Exercise materials: Begin

(* ===== verification/FormatCorrect.v ===== *)
(** * Formatted output: correctness

    [vsnprintf] writes exactly the text [eval_format] gives, cut to the buffer
    and terminated, and returns its full length; the digits [%d] prints are
    read back by [strtol]. *)

From S2P Require Import Prelude Machine Memory CString Numeric Format.

(** ** Digits *)

Lemma tmp_push_ret (m : mem) tmp c : Zlen tmp < 64 -> tmp_push tmp c m = Ret (tmp ++ [c]) m.
Proof. intros H. unfold tmp_push. unst. destruct (Z.ltb_spec (Zlen tmp) 64); [done|lia]. Qed.

Lemma gen_digits_loops (m : mem) base upper k val tmp :
  2 <= base -> 0 <= val < 2 ^ Z.of_nat k -> Zlen tmp + Z.of_nat k <= 64 ->
  exists n : nat, Z.of_nat n <= Z.of_nat k /\
  loops (fun '(val, tmp) =>
           if val =? 0 then mret (inr tmp)
           else
             (tmp ← tmp_push tmp (digit_char upper (val mod base));
              mret (inl (val / base, tmp))))
        n (val, tmp) m (Ret (tmp ++ reverse (digits_fuel k base upper val)) m).
Proof.
  intros Hb. revert val tmp. induction k as [|k IH]; intros val tmp Hv Hl.
  - exists O. split; [lia|]. simpl in Hv. assert (val = 0) as -> by lia.
    apply loops_stop. now rewrite app_nil_r.
  - cbn [digits_fuel]. destruct (Z.eqb_spec val 0) as [->|Hv0].
    { exists O. split; [lia|]. apply loops_stop. now rewrite app_nil_r. }
    destruct (IH (val / base) (tmp ++ [digit_char upper (val mod base)])) as (n & Hn & Hlp).
    + split; [apply Z.div_pos; lia|]. apply Z.div_lt_upper_bound; [lia|].
      rewrite Nat2Z.inj_succ, Z.pow_succ_r in Hv by lia. nia.
    + rewrite Zlen_app, Zlen_cons, Zlen_nil. lia.
    + exists (Datatypes.S n). split; [lia|]. eapply loops_step.
      * destruct (Z.eqb_spec val 0); [done|].
        erewrite bind_ret by (apply tmp_push_ret; lia). reflexivity.
      * rewrite reverse_snoc. rewrite <- app_assoc in Hlp. exact Hlp.
Qed.
(** A format string and its arguments that [printf] can print. *)
Definition printable : Prop :=
  mem_ok (p_mem s) /\ forallb item_okb f = true /\ cstr (p_mem s) fmt (show_format f) /\
  eval_format strs f args = Some out /\ Zlen out <= INT_MAX /\
  mapped_range (p_mem s) printf_buf 4096 /\
  (fmt + Zlen (show_format f) + 1 <= printf_buf \/ printf_buf + 4096 <= fmt) /\
  strings_at (p_mem s) printf_buf 4096 strs.

Lemma vprintf_ret :
  printable -> exists s', vprintf fmt args s = Ret (Zlen out) s' /\
  prints (set_mem (poke_list (p_mem s) printf_buf (take 4095 out ++ [0])) s) s' (take 4095 out).
Proof.
  intros (Hm & Hf & Hs & He & Hmax & Hmap & Hd & Hstrs).
  destruct (snprintf_ret _ printf_buf 4096 fmt f args strs out Hm ltac:(lia) Hf Hs He Hmax Hmap Hd Hstrs)
    as (E & Hm' & Hp & Hb & Hl). change (Z.to_nat (4096 - 1)) with 4095%nat in *.
  set (text := take 4095 out) in *. apply bytes_at_app in Hb as [Hb _].
  set (s1 := set_mem (poke_list (p_mem s) printf_buf (text ++ [0])) s).
  assert (Hlt : Zlen text <= 4095) by (rewrite Hl; case_bool; lia).
  destruct (write_stdout_ret s1 printf_buf (Zlen text) text Hb Hp eq_refl ltac:(lia))
    as (r & s2 & Ew & P).
  exists s2. split.
  - unfold vprintf. erewrite bind_ret by (apply in_mem_ret; exact E). fold s1.
    unfold PRINTF_BUF_SIZE. change (4096 - 1) with 4095 in *. rewrite <- Hl.
    rewrite u64_id by (pose proof (Zlen_nonneg text); lia). now erewrite bind_ret by exact Ew.
  - unfold printed in P. destruct (Z.leb_spec (Zlen text) 4096); [done|lia].
Qed.

(** [printf] (and [fprintf], which prints on the same console) returns the
    length of the formatted text and prints the text, cut to the 4095 bytes
    its static buffer holds; the only memory it changes is that buffer. *)
Theorem printf_correct (stream : option nat) :
  printable ->
  exists s', printf fmt args s = Ret (Zlen out) s' /\ fprintf stream fmt args s = Ret (Zlen out) s' /\
  prints (set_mem (poke_list (p_mem s) printf_buf (take 4095 out ++ [0])) s) s' (take 4095 out).
Proof. intros H. destruct (vprintf_ret H) as (s' & E & P). exists s'. split; [|split]; done. Qed.

End printing.

(** *** Leaving the process *)

Definition lits (l : list Z) : list item := Lit <$> l.
Definition plain (k : conversion) : item := Dir (Directive [] (Digits []) None No_mod k).

Definition assert_format : list item :=
  lits (bytes_of "assert failed: ") ++ [plain Conv_s] ++ lits (bytes_of " at ") ++
  [plain Conv_s] ++ lits (bytes_of ":") ++ [plain Conv_u] ++ lits (bytes_of " (") ++
  [plain Conv_s] ++ lits (bytes_of ")" ++ [10]).

Definition assert_message (expr file : list Z) (line : Z) (fn : list Z) : list Z :=
  bytes_of "assert failed: " ++ expr ++ bytes_of " at " ++ file ++ bytes_of ":" ++
  number_digits 10 false None line ++ bytes_of " (" ++ fn ++ bytes_of ")" ++ [10].

Lemma eval_lits strs l f args o :
  eval_format strs f args = Some o -> eval_format strs (lits l ++ f) args = Some (l ++ o).
Proof.
  intros H. induction l as [|c l IH]; [done|].
  change (lits (c :: l) ++ f) with (Lit c :: (lits l ++ f)). cbn [eval_format]. now rewrite IH.
Qed.

Lemma string_text_0 t : string_text 0 false t = t.
Proof.
  unfold string_text, spaces. rewrite Z2Nat.nonpos; [done|]. pose proof (Zlen_nonneg t). lia.
Qed.

#[local] Ltac eval_step :=
  unfold plain, checked_number;
  cbn [app eval_format eval_directive d_width d_prec d_flags d_mod d_conv eval_width eval_prec
       mbind option_bind eval_conv pop wide existsb orb default Z.leb Z.compare cut].

Lemma eval_plain_s strs p t f args o :
  strs !! p = Some t -> 0 < p < 2 ^ 64 -> eval_format strs f args = Some o ->
  eval_format strs ([plain Conv_s] ++ f) (p :: args) = Some (t ++ o).
Proof.
  intros Ht Hp Ho. eval_step. unfold string_arg. rewrite u64_id by lia.
  destruct (Z.eqb_spec p 0); [lia|]. rewrite Ht. eval_step. rewrite Ho. eval_step.
  now rewrite string_text_0.
Qed.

Exercise materials: End

### How to complete this task
Look back at the data above. Transcribe exactly the lines starting at the line that contains "strings_at (p_mem s) printf_buf 4096 strs." and ending at the line that contains "intros (Hm &".

### Solution
  strings_at (p_mem s) printf_buf 4096 strs.

Lemma vprintf_ret :
  printable -> exists s', vprintf fmt args s = Ret (Zlen out) s' /\
  prints (set_mem (poke_list (p_mem s) printf_buf (take 4095 out ++ [0])) s) s' (take 4095 out).
Proof.
  intros (Hm & Hf & Hs & He & Hmax & Hmap & Hd & Hstrs).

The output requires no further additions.